EU-Politikerin über Jahr der Schiene: „Infrastruktur unzureichend“
Die Schiene muss besser werden, sagt die grüne EU-Abgeordnete Anna Deparnay-Grunenberg. Sie setzt sich für ein europäisches Eisenbahnnetz ein.
taz: Frau Deparnay-Grunenberg, das EU-Parlament und die Europäische Kommission haben 2021 zum europäischen Jahr der Schiene erklärt. Warum?
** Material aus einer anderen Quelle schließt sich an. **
(** * Agent infrastructure: execution envelope and logging lifecycle

    A shallow embedding of the two Cloudflare workers of the repository
    (Nova, the marketing writer, and Ada, the form analyzer) and of the
    shared Supabase helpers of [lib/supabase.js].

    JavaScript values are a small untyped universe ([Value]); [async]
    functions are computations in a state-and-exception monad over a
    [World] that holds the Supabase tables, the external collaborators
    (Notion, Anthropic, Resend), the clock and the trace of outbound HTTP
    requests.  [console.log] and [console.error] calls are left out: they
    neither throw nor touch any of that state. *)

From Stdlib Require Import String Ascii ZArith List Lia Bool.
From Stdlib Require Import DecimalString DecimalNat.
Import ListNotations.
Local Open Scope list_scope.
Local Open Scope string_scope.
Set Warnings "-register-all".

(* ================================================================ *)
(** ** JavaScript values *)
(* ================================================================ *)

(** Numbers are integers here: the code only counts, subtracts clock
    readings and prints HTTP status codes. *)
Inductive Value : Type :=
| VUndef
| VNull
| VBool (b : bool)
| VNum (n : Z)
| VStr (s : string)
| VArr (items : list Value)
| VObj (fields : list (string * Value)).

(** An exception value: the two properties of [Error] the code reads. *)
Record JsError : Type := mkError { message : string; stack : string }.

Inductive Result (A : Type) : Type :=
| Ok (a : A)
| Throw (e : JsError).
Arguments Ok {A} a.
Arguments Throw {A} e.

(** [new Error(msg)], [TypeError] and [SyntaxError] as raised by the engine.
    Of the stack only its first line is kept. *)
Definition Error_ (msg : string) : JsError := mkError msg ("Error: " ++ msg).
Definition TypeError (msg : string) : JsError := mkError msg ("TypeError: " ++ msg).
Definition SyntaxError (msg : string) : JsError := mkError msg ("SyntaxError: " ++ msg).

(** Synchronous code that may throw is written with [and_then]. *)
Definition and_then {A B} (r : Result A) (k : A -> Result B) : Result B :=
  match r with Ok a => k a | Throw e => Throw e end.

Declare Scope js_scope.
Delimit Scope js_scope with js.
Notation "x <~ r ;; k" := (and_then r (fun x => k))
  (at level 61, r at next level, right associativity) : js_scope.
Local Open Scope js_scope.

Fixpoint map_result {A B} (f : A -> Result B) (l : list A) : Result (list B) :=
  match l with
  | [] => Ok []
  | x :: rest => y <~ f x ;; ys <~ map_result f rest ;; Ok (y :: ys)
  end.

(** Truthiness, as used by [!x], [x || y], [if (x)] and [filter(Boolean)]. *)
Definition truthy (v : Value) : bool :=
  match v with
  | VUndef | VNull => false
  | VBool b => b
  | VNum n => negb (Z.eqb n 0)
  | VStr s => negb (String.eqb s "")
  | VArr _ | VObj _ => true
  end.

(** [a || b] *)
Definition or_else (a b : Value) : Value := if truthy a then a else b.

Definition nullish (v : Value) : bool :=
  match v with VUndef | VNull => true | _ => false end.

Fixpoint lookup (k : string) (fs : list (string * Value)) : Value :=
  match fs with
  | [] => VUndef
  | (k', v) :: rest => if String.eqb k k' then v else lookup k rest
  end.

Definition dec (z : Z) : string := NilZero.string_of_int (Z.to_int z).

(** An object has an own property named [k]. *)
Definition has_own (k : string) (fs : list (string * Value)) : bool :=
  existsb (fun kv => String.eqb (fst kv) k) fs.

(** The error of ToPrimitive when neither [toString] nor [valueOf] gives
    a primitive. *)
Definition cannot_convert : JsError :=
  TypeError "Cannot convert object to primitive value".

(** [String(v)], template interpolation [`${v}`] and the conversion of a
    property key: ToString.  The values here come out of [JSON.parse] or
    are built from such values, so no property holds a function.  An
    object without an own [toString] is printed by
    [Object.prototype.toString]; an object with an own [toString] has one
    that cannot be called, its [valueOf] (own or inherited) gives no
    primitive either, and the conversion throws.  An array is printed by
    [Array.prototype.join], which converts each item in turn. *)
Fixpoint String_of (v : Value) : Result string :=
  match v with
  | VUndef => Ok "undefined"
  | VNull => Ok "null"
  | VBool true => Ok "true"
  | VBool false => Ok "false"
  | VNum n => Ok (dec n)
  | VStr s => Ok s
  | VArr l =>
      parts <~ map_result (fun x => match x with
                                    | VUndef | VNull => Ok ""
                                    | _ => String_of x
                                    end) l ;;
      Ok (String.concat "," parts)
  | VObj fs =>
      if has_own "toString" fs then Throw cannot_convert
      else Ok "[object Object]"
  end.

(** The element conversion of [Array.prototype.join]. *)
Definition join_item (v : Value) : Result string :=
  if nullish v then Ok "" else String_of v.

(** [arr.join(sep)] on an array's items. *)
Definition js_join (sep : string) (l : list Value) : Result string :=
  parts <~ map_result join_item l ;;
  Ok (String.concat sep parts).

(** [v.k]: reading a property of [undefined] or [null] throws. *)
Definition get (v : Value) (k : string) : Result Value :=
  match v with
  | VUndef =>
      Throw (TypeError ("Cannot read properties of undefined (reading '" ++ k ++ "')"))
  | VNull =>
      Throw (TypeError ("Cannot read properties of null (reading '" ++ k ++ "')"))
  | VObj fs => Ok (lookup k fs)
  | VArr l =>
      if String.eqb k "length" then Ok (VNum (Z.of_nat (List.length l)))
      else Ok VUndef
  | VStr s =>
      if String.eqb k "length" then Ok (VNum (Z.of_nat (String.length s)))
      else Ok VUndef
  | VBool _ | VNum _ => Ok VUndef
  end.

(** [v?.k] *)
Definition opt_get (v : Value) (k : string) : Result Value :=
  if nullish v then Ok VUndef else get v k.

(** [v[i]] for a literal index. *)
Definition index (v : Value) (i : nat) : Result Value :=
  match v with
  | VArr l => Ok (nth i l VUndef)
  | VStr s =>
      match String.get i s with
      | Some c => Ok (VStr (String c EmptyString))
      | None => Ok VUndef
      end
  | _ => get v (dec (Z.of_nat i))
  end.

(** [v?.[i]] *)
Definition opt_index (v : Value) (i : nat) : Result Value :=
  if nullish v then Ok VUndef else index v i.

(** [a === b] on values that came out of [JSON.parse]: primitives compare
    by value, two parsed arrays or objects are never the same reference. *)
Definition strict_eq (a b : Value) : bool :=
  match a, b with
  | VUndef, VUndef | VNull, VNull => true
  | VBool x, VBool y => Bool.eqb x y
  | VNum x, VNum y => Z.eqb x y
  | VStr x, VStr y => String.eqb x y
  | _, _ => false
  end.

(** The receiver of a method call [v.m(...)] where [m] is an array method:
    the items of an array, a [TypeError] otherwise. *)
Definition array_method (v : Value) (m : string) : Result (list Value) :=
  match v with
  | VArr l => Ok l
  | VUndef | VNull => match get v m with Throw e => Throw e | Ok _ => Ok [] end
  | _ => Throw (TypeError (m ++ " is not a function"))
  end.

(** Environment bindings are text variables: a string, or unset. *)
Definition Binding : Type := option string.

Definition binding_value (b : Binding) : Value :=
  match b with Some s => VStr s | None => VUndef end.

(** [`${b}`] *)
Definition tpl (b : Binding) : string :=
  match b with Some s => s | None => "undefined" end.

(** [!!b] *)
Definition present (b : Binding) : Value := VBool (truthy (binding_value b)).

(* ================================================================ *)
(** ** The world outside the workers *)
(* ================================================================ *)

(** Where an outbound request goes.  URLs are kept structured: the text
    the code pastes into them is an argument of the constructor, as it was
    pasted; what the receiver reads of it is the receiver's business. *)
Inductive Endpoint : Type :=
| SupabaseExecutions (base : Binding)
    (* `${supabaseUrl}/rest/v1/agent_executions` *)
| SupabaseExecutionById (base : Binding) (pasted : string)
    (* `${supabaseUrl}/rest/v1/agent_executions?id=eq.${executionId}` *)
| SupabaseActiveConversation (base : Binding) (pasted : string)
    (* `.../conversations?user_id=eq.${userId}&status=eq.active&order=created_at.desc&limit=1` *)
| SupabaseConversations (base : Binding)
    (* `${supabaseUrl}/rest/v1/conversations` *)
| NotionDatabaseQuery (databaseId : string)
| NotionSearch
| NotionBlockChildren (pageId : string)
| AnthropicMessages
| ResendEmails.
Anna Deparnay-Grunenberg: Wir wollen ein Jahr lang das Thema Bahnfahren seitens aller EU-Institutionen nach vorne stellen und dazu alle Stakeholder ins Boot holen. Es geht darum zu reflektieren, welche Bedeutung die Schiene für Europa hat, und um die Themen Klimaschutz, Green Deal und Verkehrswende. In den Schienenverkehr muss mehr investiert, die Elektrifizierung und die Digitalisierung müssen vorangetrieben werden. Es müssen mehr Güter auf die Schiene verlagert werden, damit diese Lkw-Kolonnen nicht mehr durch Europa fahren. Das Jahr der Schiene ist dazu da, diesen paneuropäischen Diskurs zu pflegen. Soll das Bahnfahren billiger werden? Mit mehr Unterstützung der öffentlichen Hand?
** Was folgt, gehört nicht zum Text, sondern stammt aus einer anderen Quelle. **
(** C2.  For every list of boxes that is not empty and whose class vectors
    have one length, and every threshold [t], [do_nms] returns, and of the
    boxes it returns no two that both retain a score for one class overlap
    by [t] or more: the intersection over union of the one sorted first
    with the other is below [t], and for boxes with [xmin <= xmax] and
    [ymin <= ymax], where [bbox_iou] is symmetric, so is that of any of the
    two with the other.  In particular, of two boxes with scores 9/10 and
    8/10 for a class and intersection over union 9/10, under [t = 45/100]
    the first keeps its score and the second is left with zero, whatever
    their order in the list. *)
Theorem do_nms_no_overlap (argsort : list Q -> list nat) :
  argsort_spec argsort ->
  (forall (boxes : list BoundBox) (t : Q),
      boxes <> [] ->
      (forall box box', box ∈ boxes -> box' ∈ boxes ->
         length (classes box) = length (classes box')) ->
      exists boxes',
        do_nms argsort boxes t = Ok boxes' /\ forall c, suppressed t c boxes')
  /\ (forall (c : nat) (box1 box2 : BoundBox) (v1 v2 : Q) (swap : bool),
        length (classes box1) = length (classes box2) ->
        classes box1 !! c = Some v1 -> classes box2 !! c = Some v2 ->
        (v1 == 9 # 10)%Q -> (v2 == 8 # 10)%Q ->
        (bbox_iou box1 box2 == 9 # 10)%Q ->
        exists box1' box2',
          do_nms argsort (if swap then [box2; box1] else [box1; box2]) (45 # 100)
          = Ok (if swap then [box2'; box1'] else [box1'; box2'])
          /\ classes box1' !! c = Some v1 /\ classes box2' !! c = Some 0%Q).
Proof.
  intros Hspec. split.
  - intros boxes t _ Hsame. apply do_nms_suppressed; assumption.
  - intros c box1 box2 v1 v2 swap Hlen H1 H2 Hv1 Hv2 Hiou.
    apply (do_nms_pair argsort (45 # 100) c box1 box2 v1 v2 swap); try assumption.
    + rewrite Hv1, Hv2. reflexivity.
    + apply py_truthy_true. rewrite Hv1. discriminate.
    + apply Qle_bool_iff. rewrite Hiou. discriminate.
Qed.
Gibt es konkrete Projekte?
Kern des Jahres der Schiene ist, konkrete Verbesserungen anzustoßen. Dafür stehen 8 Millionen Euro als Fördermittel für kleine Projekte zur Verfügung. Es gibt viele Bewerber, etwa ein Projekt zum nachhaltigen Tourismus mit Rundumpaket für Urlaub in Sizilien, wo man mit dem Zug und der Fähre anreist und sich vor Ort mit E-Shuttle oder Rad bewegt. Wir müssen europaweit das Thema nachhaltiger Tourismus vor Ort und Anreise auf der Schiene mehr in den Blick nehmen.
Wie könnte das gehen?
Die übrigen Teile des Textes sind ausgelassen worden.